I caught up with Reggie the morning after he utterly killed at Radio City Music Hall in New York City, finding the wildly prolific comic musician feeling accomplished but far from satiated in his desire to turn the world on to a man who New York Magazine writer Sam Anderson so accurately referred to as “half-man, half-astral-funk Muppet.”

Antiquiet: As far as your onstage delivery goes and the way your set progresses, it’s very easy to draw comparisons to jazz, with the phrasing, spontaneity and shifting dynamics. Would you agree that there are some intimate comparisons to be made between music and comedy?

Reggie Watts: Oh yeah, without a doubt. Jazz is a great comparison because there’s this wonderful structure, things are resonant and in harmony, but when it breaks open to the solos anything can happen. Even with experimental jazz, where it just starts off crazy right off the bat. Having a lot of training in a certain area and then basically breaking all the rules of the training is kind of an element I use in my show. I don’t really see that big of a difference between music and comedy, because when comedians are sitting and joking around with each other it’s very similar to a jam session. People are listening, people are adding ideas, people are playing over each other, someone’s waiting for their next in, and there’s a pocket and they jump in. They just keep it going, keep it cooking. I think because of my musical training I think that has a lot to do with how I view comedy or how I perform. It’s all the same physics.

Antiquiet: It seems that training is vitally important when it comes to this high-intensity level of versatility. I’m always brought back to something I read a long while back about Pete Townshend, advising a kid not to take guitar lessons, to master the instrument intuitively. It always struck me as odd, because it seems that knowledge is key when it comes to understanding what’s possible in the range of technique and vocabulary one can develop with it.
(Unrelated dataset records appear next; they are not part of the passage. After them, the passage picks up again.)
(** The files a relative target may denote: the target itself, the target
    with each source extension, and the index file of the target directory. *)
Definition candidates (target : Path) : list Path :=
  target
    :: map (withExtension target) sourceExtensions
    ++ map (fun ext => target ++ ["index" +:+ ext]) sourceExtensions.

Definition isNode (nodes : list Path) (p : Path) : bool :=
  existsb (path_eqb p) nodes.

(** Modelled from the spec: target resolution of section 4.5.  A non-relative
    import gives no edge; a relative target that no file matches is dropped. *)
Definition resolveImport (nodes : list Path) (dir : Path) (spec : string)
  : option Path :=
  if isRelative spec then
    match followSegments dir (splitSlash "" spec) with
    | Some target => List.find (isNode nodes) (candidates target)
    | None => None
    end
  else None.

(** Modelled from the spec: the Dependency Graph Builder of section 4.5 (its
    source is not among the files): one node per analysed source file, one
    edge per relative import that resolves to a node. *)
Definition buildGraph (files : list FileEntry) : Graph :=
  let sources :=
    List.filter (fun f => isSourceFile (fileName f))
                (analysed files) in
  let nodes := map filePath sources in
  map (fun f =>
         (filePath f,
          omap (resolveImport nodes (fileDir f)) (importSpecifiers (fileContent f))))
      sources.

(** *** Findings and statistics *)

Definition cycleFinding (c : list Path) : StructuralFinding :=
  mkFinding CircularDependency "code-organization" cycleSeverity c
    "circular dependency between files" [].

Definition bump (name : string) (m : gmap string nat) : gmap string nat :=
  <[name := S (default 0 (m !! name))]> m.

Record AnalysisResult : Type := mkAnalysis {
  findings : list StructuralFinding;
  stats : CodeOrganizationStats
}.

(** Modelled from the spec: the Code Organization Analyzer of section 4.7
    (its source is not among the files): the skip rule first, then the
    detectors, the cycle findings, and the statistics of the whole tree. *)
Definition analyzeCodeOrganization (files : list FileEntry) : AnalysisResult :=
  let kept := analysed files in
  let sources := List.filter (fun f => isSourceFile (fileName f)) kept in
  let cycles :=
    detectCycles (buildGraph files) in
  mkAnalysis
    (godDirectoryFindings kept
       ++ otherDetectors kept
       ++ map cycleFinding cycles)
    (mkStats
       (length sources)
       (fold_left Nat.max (map (fun f => length (fileDir f)) kept) 0)
       (length cycles)
       (fold_left (fun m f => bump (classifyName (fileName f)) m) sources ∅)).

End Model.

(** The findings of one type. *)
Definition findingsOfType (t : FindingType) (fs : list StructuralFinding)
  : list StructuralFinding :=
  List.filter (fun f => findingType_eqb (findingType f) t) fs.

(** The god-directory findings about directory [d]. *)
Definition godFindingsFor (d : Path) (fs : list StructuralFinding)
  : list StructuralFinding :=
  List.filter (fun f => bool_decide (paths f = [d])) (findingsOfType GodDirectory fs).

(** ** Sample projects *)

(** A plain extractor of import targets: the quoted text that follows the
    word [from]. *)
Fixpoint untilQuote (q : ascii) (s : string) : option string :=
  match s with
  | EmptyString => None
  | String c s' =>
      if Ascii.eqb c q then Some EmptyString
      else match untilQuote q s' with
           | Some t => Some (String c t)
           | None => None
           end
  end.

Fixpoint quotedAfterFrom (s : string) : list string :=
  match s with
  | EmptyString => []
  | String c s' =>
      if startsWith "from '" s then
        match untilQuote "'" (substring 6 (String.length s) s) with
        | Some t => t :: quotedAfterFrom s'
        | None => quotedAfterFrom s'
        end
      else quotedAfterFrom s'
  end.

Definition tsExtensions : list string := [".ts"; ".tsx"; ".js"; ".jsx"].

Definition generatedMarker (content : string) : bool :=
  startsWith "// @generated" content.

Definition analyzeSample (files : list FileEntry) : AnalysisResult :=
  analyzeCodeOrganization tsExtensions generatedMarker quotedAfterFrom
    (fun _ => "other") warning (fun _ => []) files.



(** The three files of the test "detects A -> B -> C -> A circular
    dependency". *)
Definition threeCycle : list FileEntry :=
  [mkFile ["src"] "a.ts" "import { b } from './b';
export const a = 'a';";
   mkFile ["src"] "b.ts" "import { c } from './c';
export const b = 'b';";
   mkFile ["src"] "c.ts" "import { a } from './a';
export const c = 'c';"].

(** A letter of the alphabet as a string, to name sample files. *)
Definition letter (i : nat) : string := String (ascii_of_nat (65 + i)) EmptyString.
(** C2 (amended): in a run with at least one answered slot, the counter
    advances after every call of the service, successful or not; the trace
    is the creation of the bar at 0 followed, for each answered slot, by the
    call, its error report if it failed, and the progress update.  The
    values reported are floor(100 * i / total) for i = 1 .. total, where
    total is the number of slots whose trimmed answer is non-empty; there is
    one per call; they never decrease and the last one is 100. *)
Theorem progress_counts_processed_sections
    (llm : pystr -> nat -> pystr -> result pystr)
    (report_data : gmap pystr pystr) (standard : pystr) :
  answered report_data ≠ [] →
  let total := length (answered report_data) in
  let tr := (run (generate_full_report llm report_data standard)).2 in
  tr = StProgress 0
       :: loop_events llm report_data standard 0 0 (Z.of_nat total)
            (answered report_data)
  ∧ progress_values tr
    = List.map (fun i => (100 * Z.of_nat i / Z.of_nat total)%Z) (seq 1 total)
  ∧ length (progress_values tr) = llm_calls tr
  ∧ (∀ i j v w, (i ≤ j)%nat → progress_values tr !! i = Some v →
       progress_values tr !! j = Some w → (v ≤ w)%Z)
  ∧ last (progress_values tr) = Some 100%Z.
Proof.
  intros Hne total tr.
  assert (Etr : tr = StProgress 0
       :: loop_events llm report_data standard 0 0 (Z.of_nat total)
            (answered report_data)).
  { subst tr total.
    pose proof (generate_full_report_spec llm report_data standard Hne) as E.
    destruct (run (generate_full_report llm report_data standard)) as [out tr'].
    cbn [snd]. by injection E as -> ->. }
  clearbody tr.
  assert (Hpos : (0 < total)%nat).
  { subst total. destruct (answered report_data); [done | simpl; lia]. }
  assert (Hle : (total ≤ 24)%nat) by apply answered_bound.
  assert (Epv : progress_values tr
    = List.map (fun i => (100 * Z.of_nat i / Z.of_nat total)%Z) (seq 1 total)).
  { rewrite Etr, progress_values_progress, progress_values_loop. fold total.
    apply map_ext_in. intros i [Hi1 Hi2]%in_seq.
    rewrite Z.add_0_l. apply progress_percent_floor; lia. }
  split; [exact Etr|]. split; [exact Epv|]. split; [|split].
  - rewrite Epv, length_map, length_seq. rewrite Etr. unfold llm_calls.
    rewrite llm_filter_progress, llm_events_loop. by rewrite length_map.
  - rewrite Epv. clear Epv Etr. clearbody total. intros i j v w Hij Hi Hj.
    change (List.map ?f ?l) with (f <$> l) in Hi, Hj.
    rewrite list_lookup_fmap in Hi, Hj.
    destruct (seq 1 total !! i) as [a|] eqn:Ea; [|discriminate].
    destruct (seq 1 total !! j) as [b|] eqn:Eb; [|discriminate].
    apply lookup_seq in Ea as [-> _]. apply lookup_seq in Eb as [-> _].
    cbn [fmap option_fmap option_map] in Hi, Hj. injection Hi as <-. injection Hj as <-.
    apply Z.div_le_mono; lia.
  - rewrite Epv. clear Epv Etr. clearbody total. destruct total as [|k]; [lia|].
    rewrite seq_S, List.map_app. cbn [List.map]. rewrite last_snoc.
    f_equal. cbn [Nat.add]. apply Z.div_mul; lia.
Qed.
It’s interesting to look at the argument of training versus intuitive immersion.

Reggie Watts: Some people are incredible at intuitively building their own expression mechanisms. I’m glad I did the training because it’s about understanding for me, understanding what I’m talking about, whether it’s technology or classical music. I want to put something out there so that if someone who’s interested in that particular area can say “yeah, he knows what he’s talking about.” Whether it’s jazz or heavy metal or industrial or whatever… so for me, it’s really important to at least kind of know what I’m talking about. But the rest of it, aside from classical training, was self-learned. That’s just me being in tons of bands and listening to shitloads of different types of styles of music. Talking with people, reading about things, reading online about histories… I’m always learning about art and about people, even in mundane jobs. I like to talk to people and find out how they think about things or what they think about things, like the world and politics and all that. I don’t really memorize it, I just kind of expose myself to it. So while I have training, I also am a big believer in self-training. You really need to be proactive and study the things you’re interested in. Otherwise you’re missing out on a lot of opportunities.

Check out Fuck Shit Stack, which is quite cheerfully NSFW:

Antiquiet: It seems you could only benefit from adding those colors to your palette.

Reggie Watts: Pete’s right, to a certain extent. Punk rock music, music with that energy, a lot of it is untrained. There are thousands of untrained musicians out there who are making great livings, who just learned by having a teacher or some kind of influence. Really, there’s no such thing as not being trained. You’re trained by the industry or art form you come into just by being exposed to it. I’m sure he’s talking about formalized structure and school and all that.